La Legge N.1 per la Tutela della salute e del benessere recita “Vietato lamentarsi” e ne è convinto anche il Pontefice che ha affisso il cartello alla porta del suo studio

[dropcap]I[/dropcap]l divieto, creato dallo psicologo catanese Salvo Noè, è stato donato al Pontefice dal terapeuta durante l’udienza del 14 giugno di quest’anno. Insieme ad altri messaggi la pubblicazione di numerosi libri e l’organizzazione corsi e convegni motivazionali, ha l’obiettivo di lanciare un messaggio che sproni a cambiare la propria vita con la forza della mente.

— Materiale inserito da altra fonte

(** X15: when the file exists and no call fails, [train_file] builds, in
    this order: the dataset over the one file with [process_line] closed
    over vocabulary, [max_length] and [reverse]; the loader with
    [preprocess_batch] as collate function; Adam over the model's
    parameters with learning rate 0.001; the loss; the trainer, after
    moving the model to "cuda" or "cpu", with the default clipping
    threshold; the evaluator over the same model with the metrics "loss"
    and "accuracy"; a checkpointer saving the model on completed epochs
    exactly when [checkpoint_dir] is a non-empty string; the handler
    [validate], which evaluates on the training loader; and it ends with
    the training run over [epochs] epochs. *)
Theorem train_file_wiring
    (env : oracle) (tr0 : list call) (model : pyval) (vocabulary : Vocabulary)
    (reverse : bool) (file_name intermediate_dir : string) (epochs batch_size : Z)
    (checkpoint_dir : option string) (checkpoint_every : Z) (max_length : nat)
    (report_every validate_every : Z) (has_cuda : bool) :
  (forall tr c, is_ok (env tr c) = true) ->
  env tr0 (os_path_exists file_name) = Ok (VBool true) ->
  (forall tr, env tr cuda_is_available = Ok (VBool has_cuda)) ->
  exists dataset loader params optimizer criterion trainer
         loss_metric accuracy_metric evaluator start_time,
    let built :=
      [os_path_exists file_name;
       StreamDataset [file_name] (closed_process_line vocabulary max_length reverse);
       DataLoader dataset batch_size collate_preprocess_batch;
       model_parameters model;
       Adam_requires_grad params (1 # 1000);
       cuda_is_available;
       NLLLoss;
       model_to model (if has_cuda then "cuda" else "cpu");
       Engine (update_fn model optimizer criterion default_grad_clipping);
       Loss criterion;
       CategoricalAccuracy;
       Engine (inference_fn model);
       metric_attach loss_metric evaluator "loss";
       metric_attach accuracy_metric evaluator "accuracy"] in
    let started :=
      [datetime_now;
       engine_on trainer ITERATION_COMPLETED
         (validate_fn validate_every evaluator loader start_time);
       engine_run trainer loader epochs] in
    let trace :=
      snd (train_file obj_truth model vocabulary reverse file_name intermediate_dir
             epochs batch_size checkpoint_dir checkpoint_every max_length
             report_every validate_every env tr0) in
    fst (train_file obj_truth model vocabulary reverse file_name intermediate_dir
           epochs batch_size checkpoint_dir checkpoint_every max_length
           report_every validate_every env tr0) = Ok tt /\
    match checkpoint_dir with
    | Some dir =>
        if str_truth dir
        then exists checkpointer,
               trace = tr0 ++ built
                       ++ [ModelCheckpoint dir "model" checkpoint_every true;
                           add_event_handler trainer EPOCH_COMPLETED checkpointer
                             [("model", model)]]
                       ++ started
        else trace = tr0 ++ built ++ started
    | None => trace = tr0 ++ built ++ started
    end.
Proof.
  intros Hok Hfile Hcuda.
  unfold train_file, train_file_body, create_lm_trainer, create_lm_evaluator,
    move_to_device, attach_metrics, bind, do_call, lift, ret.
  rewrite Hfile. simpl.
  do 4 returned env Hok.
  rewrite Hcuda. simpl.
  destruct has_cuda; simpl;
    (do 7 returned env Hok);
    (destruct checkpoint_dir as [dir|]; [destruct (str_truth dir)|]; simpl);
    repeat returned env Hok;
    do 10 eexists; (split; [reflexivity|]);
    try eexists; flatten; reflexivity.
Qed.

End WiringFacts.

Lemma create_lm_evaluator_attaches_in_order_witness :
  let env : @oracle Z := fun tr _ => Ok (VObj (length tr)) in
  create_lm_evaluator (VObj 0) [("loss", VObj 7); ("accuracy", VObj 8)] None env []
  = (Ok (VObj 0),
     [Engine (inference_fn (VObj 0)); metric_attach (VObj 7) (VObj 0) "loss";
      metric_attach (VObj 8) (VObj 0) "accuracy"]).
Proof.
  intros env.
  destruct (create_lm_evaluator_attaches_in_order env [] (VObj 0)
              [("loss", VObj 7); ("accuracy", VObj 8)] None) as (engine & He & Hrun).
  - intros tr c. reflexivity.
  - injection He as <-. exact Hrun.
Defined.

Lemma validate_every_zero_and_one_witness :
  let env : @oracle Z :=
    fun tr c => match c with
                | state_iteration _ => Ok (VInt 3)
                | _ => Ok (VObj (length tr))
                end in
  validate 0 (VObj 1) (VObj 2) (VObj 3) (VObj 0) env []
  = (Raise ZeroDivisionError, [state_iteration (VObj 0)]).
Proof.
  intros env.
  apply (validate_every_zero_and_one env [] (VObj 1) (VObj 2) (VObj 3) (VObj 0) 3%Z).
  reflexivity.
Defined.

Lemma train_file_wiring_witness :
  let env : @oracle Z :=
    fun tr c => match c with
                | os_path_exists _ => Ok (VBool true)
                | cuda_is_available => Ok (VBool false)
                | _ => Ok (VObj (length tr))
                end in
  let run :=
    train_file (fun _ => Ok true) (VObj 0) scenario_vocabulary false
      "corpus.txt" "./chunks" 20 64 (Some "checkpoints") 1 50 50 1 env [] in
  fst run = Ok tt /\
  snd run
  = [os_path_exists "corpus.txt";
     StreamDataset ["corpus.txt"] (closed_process_line scenario_vocabulary 50 false);
     DataLoader (VObj 1) 64 collate_preprocess_batch;
     model_parameters (VObj 0);
     Adam_requires_grad (VObj 3) (1 # 1000);
     cuda_is_available;
     NLLLoss;
     model_to (VObj 0) "cpu";
     Engine (update_fn (VObj 0) (VObj 4) (VObj 6) (5 # 1));
     Loss (VObj 6);
     CategoricalAccuracy;
     Engine (inference_fn (VObj 0));
     metric_attach (VObj 9) (VObj 11) "loss";
     metric_attach (VObj 10) (VObj 11) "accuracy";
     ModelCheckpoint "checkpoints" "model" 1 true;
     add_event_handler (VObj 8) EPOCH_COMPLETED (VObj 14) [("model", VObj 0)];
     datetime_now;
     engine_on (VObj 8) ITERATION_COMPLETED (validate_fn 1 (VObj 11) (VObj 2) (VObj 16));
     engine_run (VObj 8) (VObj 2) 20].
Proof.
  intros env run. split.
  - destruct (train_file_wiring (fun _ => Ok true) env [] (VObj 0) scenario_vocabulary
                false "corpus.txt" "./chunks" 20 64 (Some "checkpoints") 1 50 50 1 false)
      as (dataset & loader & params & optimizer & criterion & trainer & loss_metric
          & accuracy_metric & evaluator & start_time & Hfst & _).
    + intros tr c. destruct c; reflexivity.
    + reflexivity.
    + reflexivity.
    + exact Hfst.
  - vm_compute. reflexivity.
Defined.

(** ** predict on outputs of any shape *)

Section MorePredictFacts.

Context {F : Type} (fexp : F -> F).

Da dove è nata l’idea di regalare il cartello “Vietato lamentarsi” a Papa Francesco
«Nel 2013 il Santo Padre tenne un’omelia in cui parlava dell’abbandono di Gerusalemme da parte dei discepoli di Emmaus dopo la morte di Maestro: la paura e lo sconforto li portava a continui lamenti e partendo da questo racconto, il Papa esortava a non lamentarsi e a reagire alla vita in maniera positiva perché bisogna avere fiducia nel Signore che ci accompagna anche nelle ore oscure. Io avevo già ideato l’avviso e ascoltando le sue parole ho deciso che avrei fatto in modo che il pontefice lo leggesse per fargli sapere che eravamo sulla stessa lunghezza d’onda. È un tema più volte trattato da Papa Francesco e che ho inserito anche nella riedizione del mio libro “Smettila di lamentarti” (Edizione NC)»

Come è avvenuto l’incontro?
«Non è facile arrivare al Papa. Qualche tempo fa sono stato invitato a un’udienza e ho avuto la possibilità di salutarlo e di offrirgli in dono il cartello, il libro e un braccialetto con lo stesso messaggio: sono stato stupito dell’entusiasmo con cui ha letto in dettaglio ed è stata una grandissima emozione prendere la mano di Francesco e fargli indossare il braccialetto, su sua richiesta. Quando l’ho incontrato gli porto il dono. Ha iniziato a leggerlo attentamente, con uno sguardo euforico e seriamente interessato. Ha detto ai suoi collaboratori che voleva il cartello affisso alla sua porta: pensavo fosse una cosa del momento ma a quanto pare non è così».

Che effetto fa ricevere questo interesse da parte di un Pontefice?
«È molto “emozionale”. Tutto mi sarei aspettato tranne di essere riconosciuto dal Papa. Sto con i piedi a terra, perché è comunque una cosa terrena ma la cosa mi entusiasma molto. Io non mi sento un maestro né un professore ma un allievo della vita: anche questa per me è una lezione».

Perché ha creato questi cartelli, “Vietato lamentarsi”, “Vietato giudicare” e “Adesso basta scuse”?
«Volevo mandare dei messaggi forti: vorrei capire cosa si può fare tutti insieme per cambiare le cose. Il lamento fine a se stesso non serve a nulla. Dobbiamo spostare l’attenzione dal problema alla soluzione. Da un lato è divertente, dall’altro fa riflettere, ad esempio quando dice che “la misura della violazione è raddoppiata qualora la violazione sia commessa in presenza di bambini”. Non bisogna insegnare il lamento ma trovare soluzioni e focalizzarci nel capire come cambiare la vita».

Il primo agosto sarà a Zafferana Etnea per un convegno motivazionale. Cosa spinge a creare un evento così grande?
«Lo organizziamo dal 2013: in quattro anni abbiamo fatto 5 appuntamenti. È stata una sfida rischiosa perché, sebbene io non fossi molto convinto, il sindaco ha insistito per inserire l’incontro nel cartellone di “Etna in scena”. Ogni anno trattiamo un tema diverso: nel 2016 il Coraggio, quest’anno la Fiducia che è l’argomento più potente della mente; è pervasiva e importante per instaurare un rapporto che vada oltre il sospetto e il conseguente malessere».

Qual è il suo rapporto con la Sicilia?
«
Innanzitutto di amore: nonostante tutti gli impegni in Italia, Europa e America, io sono rimasto qui. Amo la mia terra e non voglio andarmene perché voglio dare la mia competenza a chi vuole crescere, restando nel luogo che amo. Sono orgoglioso di dire che vengo da Catania e dalla Sicilia e sentirmi apprezzato per la mia vulcanicità. Sono fiero di dire che, in un’epoca in cui tutti i corsi e master vengono svolti in settentrione, io ho invertito la polarità e ho portato le mie conferenze in Sicilia con partecipanti che vengono dal nord Italia. È costato impegno e fatica ma fa parte della vita fare muscoli emozionali».